Y el joven Drosselmeier, apenas se encontró a solas con Marie, se dejó caer de rodillas y habló así:

—¡Oh, mi excelentísima demoiselle Stahlbaum, ved aquí a vuestros pies al feliz Drosselmeier, al que vos salvasteis la vida en este mismo lugar! Vos expresasteis con toda generosidad que no me despreciaríais, como la abominable princesa Pirlipat, si por vos hubiera aumentado mi fealdad. Y al momento dejé de ser un despreciable Cascanueces y recuperé mi figura anterior, que no era desagradable. ¡Oh excelente demoiselle Stahlbaum, hacedme feliz

concediéndome vuestra valiosa mano, compartid conmigo el reino y la corona, gobernad conmigo en el Burgo del Confite pues ahora soy rey de allí!Marie ayudó a incorporarse al joven y dijo con suavidad: —Querido señor Drosselmeier, usted es una persona buena y amable y, ya que además gobierna en un ameno país con una gente hermosa y divertida, le acepto a usted como prometido.

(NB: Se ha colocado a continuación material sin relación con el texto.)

Lemma Rabs_bpow e : Rabs (bpow e) = bpow e.
Proof. apply Rabs_pos_eq. left. apply bpow_pos. Qed.

(** A quarter of the least subnormal rounds to zero. *)
Lemma round_tiny x : 0 <= x <= bpow (-1076) -> round x = 0.
Proof.
  intros [H0 H1].
  assert (Hq : round (bpow (-1076)) = 0).
  { assert (He : expo (bpow (-1076)) = (-1074)%Z).
    { rewrite (expo_unique _ (-1076)); [reflexivity |].
      rewrite Rabs_bpow. split; [lra | apply bpow_lt; lia]. }
    pose proof (round_near (bpow (-1076)) 0) as Hn. rewrite He in Hn.
    rewrite Hn; [lra |].
    replace (-1074)%Z with (-1076 + 2)%Z by lia. rewrite bpow_add.
    assert (H4 : bpow 2 = 4) by (unfold bpow; simpl; lra). rewrite H4.
    pose proof (bpow_pos (-1076)) as Hb.
    rewrite Rmult_0_l, Rminus_0_r, Rabs_bpow. lra. }
  pose proof (round_nonneg x H0). pose proof (round_le _ _ H1). lra.
Qed.

Lemma Rpower_2_IZR k : Rpower 2 (IZR k) = bpow k.
Proof. unfold bpow. rewrite powerRZ_Rpower by lra. reflexivity. Qed.

Lemma Rpower_2_le a b : a <= b -> Rpower 2 a <= Rpower 2 b.
Proof. intros H. apply Rle_Rpower; lra. Qed.

Lemma sin_small_real x : 1 / 1024 <= x <= 1 / 64 -> 1 / 2048 <= sin x <= 1 / 64.
Proof.
  intros [H0 H1]. pose proof PI_RGT_0 as Hpi. pose proof PI2_3_2 as Hpi2.
  split.
  - pose proof (SIN x) as HS. destruct HS as [Hlb _]; [lra | lra |].
    unfold sin_lb, sin_approx, sin_term in Hlb. simpl in Hlb.
    match type of Hlb with
    | ?l <= _ =>
        replace l with (x * (1 - x * x / 6 + x * x * (x * x) / 120
                             - x * x * (x * x) * (x * x) / 5040)) in Hlb by (field; lra)
    end.
    assert (Hy : 0 <= x * x <= 1 / 4096) by nra.
    set (y := x * x) in *.
    assert (Hy2 : 0 <= y * y) by nra.
    assert (Hy3 : y * y * y <= 1) by nra.
    assert (Hf : 1 / 2 <= 1 - y / 6 + y * y / 120 - y * y * y / 5040) by lra.
    nra.
  - pose proof (sin_lt_x x). lra.
Qed.

Lemma libm_cr_ok : libm_ok libm_cr.
Proof.
  constructor; cbn [c_pow2 c_sin libm_cr].
  - intros x. pose proof (SIN_bound x) as Hs.
    destruct (fl_between_int (-1) 1 (sin x)) as [s Hs']; [lia | lia | lra |].
    exists s. exact Hs'.
  - rewrite sin_0. apply (fl_int 0 0); [reflexivity | lia].
  - reflexivity.
  - reflexivity.
  - reflexivity.
  - intros x s Hx Hf. apply fl_Fin_round in Hf. subst s.
    pose proof (sin_small_real x Hx) as [Hl Hu].
    assert (R1 : round (1 / 2048) = 1 / 2048) by (apply (round_dyadic 1 11); lia).
    assert (R2 : round (1 / 64) = 1 / 64) by (apply (round_dyadic 1 6); lia).
    pose proof (round_le _ _ Hl). pose proof (round_le _ _ Hu). lra.
  - intros y. apply fl_nonneg. left. unfold Rpower. apply exp_pos.
  - intros k Hk. rewrite Rpower_2_IZR.
    apply (fl_repr_lt _ 1 k); [lra | lia | lia |].
    rewrite Rabs_bpow. apply bpow_lt. lia.
  - intros y Hy. apply fl_overflow. rewrite <- Rpower_2_IZR.
    apply Rpower_2_le. exact Hy.
  - intros y Hy.
    assert (Hr : round (Rpower 2 y) = 0).
    { apply round_tiny. split; [left; unfold Rpower; apply exp_pos |].
      rewrite <- Rpower_2_IZR. apply Rpower_2_le. exact Hy. }
    rewrite <- Hr. apply fl_in_range. rewrite Hr.
    pose proof (bpow_pos 1024). lra.
  - intros y r Hy Hf. apply fl_Fin_round in Hf. subst r.
    apply Rle_trans with (bpow (-1022)); [apply bpow_le; lia |].
    rewrite <- (round_bpow (-1022)) by lia. apply round_le.
    rewrite <- Rpower_2_IZR. apply Rpower_2_le. exact Hy.
Qed.

End CorrectlyRoundedLibrary.

Section RoundingFromBelow.
Import Binary64.

(** Rounding stays above a double that is below the argument. *)
Lemma fl_ge lo x :
  round lo = lo -> - bpow 1024 < lo -> lo <= x ->
  fl x = PInf \/ exists r, fl x = Fin r /\ lo <= r.
Proof.
  intros Hlo Hl H. pose proof (round_le _ _ H) as Hr. rewrite Hlo in Hr.
  unfold fl. destruct (Rle_dec _ _); [now left |].
  destruct (Rle_dec _ _); [lra |].
  right. exists (round x). split; [reflexivity | exact Hr].
Qed.

End RoundingFromBelow.

Section Remainder.
Import Binary64 Py64 Plottest64.

Lemma trunc_bounds q :
  (0 <= q -> IZR (PyFloat.trunc q) <= q < IZR (PyFloat.trunc q) + 1) /\
  (q < 0 -> IZR (PyFloat.trunc q) - 1 < q <= IZR (PyFloat.trunc q)).
Proof.
  unfold PyFloat.trunc. destruct (Rle_dec 0 q) as [H | H]; split; intros H'; try lra.
  - apply Zfloor_bound.
  - apply Zceil_bound.
Qed.

(** C's [fmod] for a positive divisor is smaller than the divisor in
    magnitude. *)
Lemma fmod_range x y : 0 < y -> - y < PyFloat.fmod x y < y.
Proof.
  intros Hy. unfold PyFloat.fmod.
  assert (Hq : y * (x / y) = x) by (apply div_mul_cancel; lra).
  destruct (trunc_bounds (x / y)) as [Hp Hn].
  set (T := IZR (PyFloat.trunc (x / y))) in *.
  destruct (Rle_dec 0 (x / y)) as [H | H].
  - specialize (Hp H).
    assert (0 <= y * (x / y - T)) by (apply Rmult_le_pos; lra).
    assert (0 < y * (T + 1 - x / y)) by (apply Rmult_lt_0_compat; lra).
    split; lra.
  - assert (H' : x / y < 0) by lra. specialize (Hn H').
    assert (0 <= y * (T - x / y)) by (apply Rmult_le_pos; lra).
    assert (0 < y * (x / y - (T - 1))) by (apply Rmult_lt_0_compat; lra).
    split; lra.
Qed.

Lemma fmod_small x y : 0 < y -> Rabs x < y -> PyFloat.fmod x y = x.
Proof.
  intros Hy Hx. apply Rabs_def2 in Hx. destruct Hx as [Hx1 Hx2].
  unfold PyFloat.fmod, PyFloat.trunc.
  assert (Hq : y * (x / y) = x) by (apply div_mul_cancel; lra).
  destruct (Rle_dec 0 (x / y)) as [H | H].
  - rewrite (Zfloor_eq 0); [simpl; lra |]. simpl. split; nra.
  - unfold Zceil. rewrite (Zfloor_eq 0); [simpl; lra |]. simpl. split; nra.
Qed.

Lemma fmod_self y : 0 < y -> PyFloat.fmod y y = 0.
Proof.
  intros Hy. unfold PyFloat.fmod, PyFloat.trunc.
  replace (y / y) with 1 by (field; lra).
  destruct (Rle_dec 0 1); [| lra].
  rewrite (ZfloorZ 1). lra.
Qed.

Lemma pi_f_pos : 0 < pi_f.
Proof. unfold pi_f. lra. Qed.

Lemma tau_f_pos : 0 < tau_f.
Proof. unfold tau_f. lra. Qed.

Lemma tau_f_double : tau_f = 2 * pi_f.
Proof. unfold tau_f, pi_f. lra. Qed.

Lemma round_tau_f : round tau_f = tau_f.
Proof. apply (round_dyadic 7074237752028440 50); lia. Qed.

Lemma round_pi_f : round pi_f = pi_f.
Proof. apply (round_dyadic 7074237752028440 51); lia. Qed.

Lemma tau_f_small : tau_f < bpow 1024.
Proof. pose proof bpow_1024_big. unfold tau_f. lra. Qed.

Lemma is_zero_Fin x : x <> 0 -> is_zero (Fin x) = false.
Proof. intros H. simpl. destruct (Req_dec_T x 0); [contradiction | reflexivity]. Qed.

Lemma is_zero_Fin_0 : is_zero (Fin 0) = true.
Proof. simpl. destruct (Req_dec_T 0 0); [reflexivity | lra]. Qed.



End Remainder.

Section FmodSign.
Import Binary64.

(** C's [fmod] has the sign of the dividend. *)
Lemma fmod_sign x y :
  0 < y ->
  (0 <= x -> 0 <= PyFloat.fmod x y) /\ (x <= 0 -> PyFloat.fmod x y <= 0).
Proof.
  intros Hy.
  assert (Hq : y * (x / y) = x) by (apply div_mul_cancel; lra).
  destruct (trunc_bounds (x / y)) as [Hp Hn].
  assert (H0 : x = 0 -> PyFloat.fmod x y = 0).
  { intros ->. unfold PyFloat.fmod, PyFloat.trunc.
    replace (0 / y) with 0 by (field; lra).
    destruct (Rle_dec 0 0); [| lra]. rewrite (ZfloorZ 0). lra. }
  unfold PyFloat.fmod in *.
  set (T := IZR (PyFloat.trunc (x / y))) in *.
  split; intros Hx.
  - destruct (Req_dec_T x 0) as [E | NE]; [rewrite (H0 E); lra |].
    assert (Hpos : 0 < x / y).
    { unfold Rdiv. apply Rmult_lt_0_compat; [lra | apply Rinv_0_lt_compat; exact Hy]. }
    assert (HT : T <= x / y < T + 1) by (apply Hp; lra).
    assert (0 <= y * (x / y - T)) by (apply Rmult_le_pos; lra). lra.
  - destruct (Req_dec_T x 0) as [E | NE]; [rewrite (H0 E); lra |].
    assert (Hneg : x / y < 0).
    { assert (0 < - x / y); [| unfold Rdiv in *; lra].
      unfold Rdiv. apply Rmult_lt_0_compat; [lra | apply Rinv_0_lt_compat; exact Hy]. }
    assert (HT : T - 1 < x / y <= T) by (apply Hn; exact Hneg).
    assert (0 <= y * (T - x / y)) by (apply Rmult_le_pos; lra). lra.
Qed.

End FmodSign.

Section ProgramFacts.
Import Binary64 Py64 Plottest64.

Variable L : Libm.
Hypothesis HL : libm_ok L.

(** [math.sin] on each kind of argument. *)
Lemma math_sin_Fin a :
  exists s, math_sin L (Fin a) = Ok (Fin s) /\ -1 <= s <= 1.
Proof.
  destruct (sin_finite L HL a) as [s [Hs Hb]].
  exists s. unfold math_sin. rewrite Hs. simpl. split; [reflexivity | exact Hb].
Qed.

Lemma math_sin_PInf : math_sin L PInf = Raise ValueError.
Proof. unfold math_sin. rewrite (sin_pinf L HL). reflexivity. Qed.

Lemma math_sin_NInf : math_sin L NInf = Raise ValueError.
Proof. unfold math_sin. rewrite (sin_ninf L HL). reflexivity. Qed.

Lemma math_sin_NaN : math_sin L NaN = Ok NaN.
Proof. unfold math_sin. rewrite (sin_nan L HL). reflexivity. Qed.

Lemma math_sin_0 : math_sin L (Fin 0) = Ok (Fin 0).
Proof. unfold math_sin. rewrite (sin_zero L HL). reflexivity. Qed.

Lemma midi_unfold p :
  midi_pitch_to_freq L (Fin p) =
  bind (pow2 L (exponent_of p)) (fun pw => Ok (fmul pw A4_FREQ)).
Proof.
  unfold midi_pitch_to_freq, truediv, exponent_of.
  rewrite is_zero_Fin by lra. reflexivity.
Qed.

Lemma fmul_nonneg_440 r :
  0 <= r ->
  fmul (Fin r) A4_FREQ = PInf \/ exists v, fmul (Fin r) A4_FREQ = Fin v /\ 0 <= v.
Proof. intros H. unfold fmul, A4_FREQ. apply fl_nonneg. lra. Qed.

Lemma fl_1_440 : fl (1 * 440) = Fin 440.
Proof.
  replace (1 * 440) with 440 by lra. apply (fl_int 440 440); [reflexivity | lia].
Qed.

Lemma fl_0_440 : fl (0 * 440) = Fin 0.
Proof.
  replace (0 * 440) with 0 by lra. apply (fl_int 0 0); [reflexivity | lia].
Qed.

(** The frequency: an [OverflowError], [+inf], or a non-negative double. *)
Lemma midi_cases p :
  midi_pitch_to_freq L (Fin p) = Raise OverflowError \/
  midi_pitch_to_freq L (Fin p) = Ok PInf \/
  exists r, midi_pitch_to_freq L (Fin p) = Ok (Fin r) /\ 0 <= r.
Proof.
  rewrite midi_unfold.
  destruct (exponent_of p) as [y | | |] eqn:Ey.
  - unfold pow2. destruct (Req_dec_T y 0) as [E | NE].
    + right; right. exists 440. cbn [bind fmul A4_FREQ]. rewrite fl_1_440.
      split; [reflexivity | lra].
    + destruct (pow2_nonneg L HL y) as [-> | [r [-> Hr]]].
      * left. reflexivity.
      * cbn [is_inf bind].
        destruct (fmul_nonneg_440 r Hr) as [-> | [v [-> Hv]]].
        -- right; left. reflexivity.
        -- right; right. exists v. split; [reflexivity | exact Hv].
  - right; left. cbn [pow2 bind fmul A4_FREQ]. unfold inf_times.
    destruct (Req_dec_T 440 0); [lra |]. destruct (Rlt_dec 0 440); [reflexivity | lra].
  - right; right. exists 0. cbn [pow2 bind fmul A4_FREQ]. rewrite fl_0_440.
    split; [reflexivity | lra].
  - exfalso. unfold exponent_of, fsub, fneg, fadd, A4_PITCH in Ey.
    destruct (fl_cases (p + - (69))) as [E | [E | E]]; rewrite E in Ey; cbn [fdiv] in Ey.
    + destruct (Rlt_dec 12 0); discriminate.
    + destruct (Rlt_dec 12 0); discriminate.
    + destruct (fl_cases (round (p + - (69)) / 12)) as [E' | [E' | E']];
        rewrite E' in Ey; discriminate.
Qed.

(** The clamp of [square] maps every double, NaN included, into the
    interval from 0 to 2. *)
Lemma clamp_range v :
  exists c, builtin_min (Fin 2) (builtin_max (Fin 0) v) = Fin c /\ 0 <= c <= 2.
Proof.
  unfold builtin_max, builtin_min.
  destruct v as [x | | |]; cbn [flt].
  - unfold PyFloat.Rltb. destruct (Rlt_dec 0 x) as [Hx | Hx]; cbn [flt]; unfold PyFloat.Rltb.
    + destruct (Rlt_dec x 2); [exists x | exists 2]; split; try reflexivity; lra.
    + destruct (Rlt_dec 0 2); [exists 0 | exists 2]; split; try reflexivity; lra.
  - exists 2. split; [reflexivity | lra].
  - unfold PyFloat.Rltb. destruct (Rlt_dec 0 2); [exists 0 | exists 2]; split; try reflexivity; lra.
  - unfold PyFloat.Rltb. destruct (Rlt_dec 0 2); [exists 0 | exists 2]; split; try reflexivity; lra.
Qed.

Y así Marie se convirtió en prometida de Drosselmeier. Años más tarde la recogió, como suele decirse, en una carroza dorada tirada por caballos plateados. Veintidós mil figuras, las más brillantes, adornadas con perlas y diamantes, bailaron en su boda.

Cuentan que Marie es todavía en estos momentos reina de un país, en el que por todas partes pueden hallarse luminosos bosques de Navidad y transparentes castillos de mazapán; en una palabra, las cosas más magníficas y maravillosas si se tienen ojos para ello.

Y éste ha sido el cuento de «El Cascanueces y el rey de los ratones».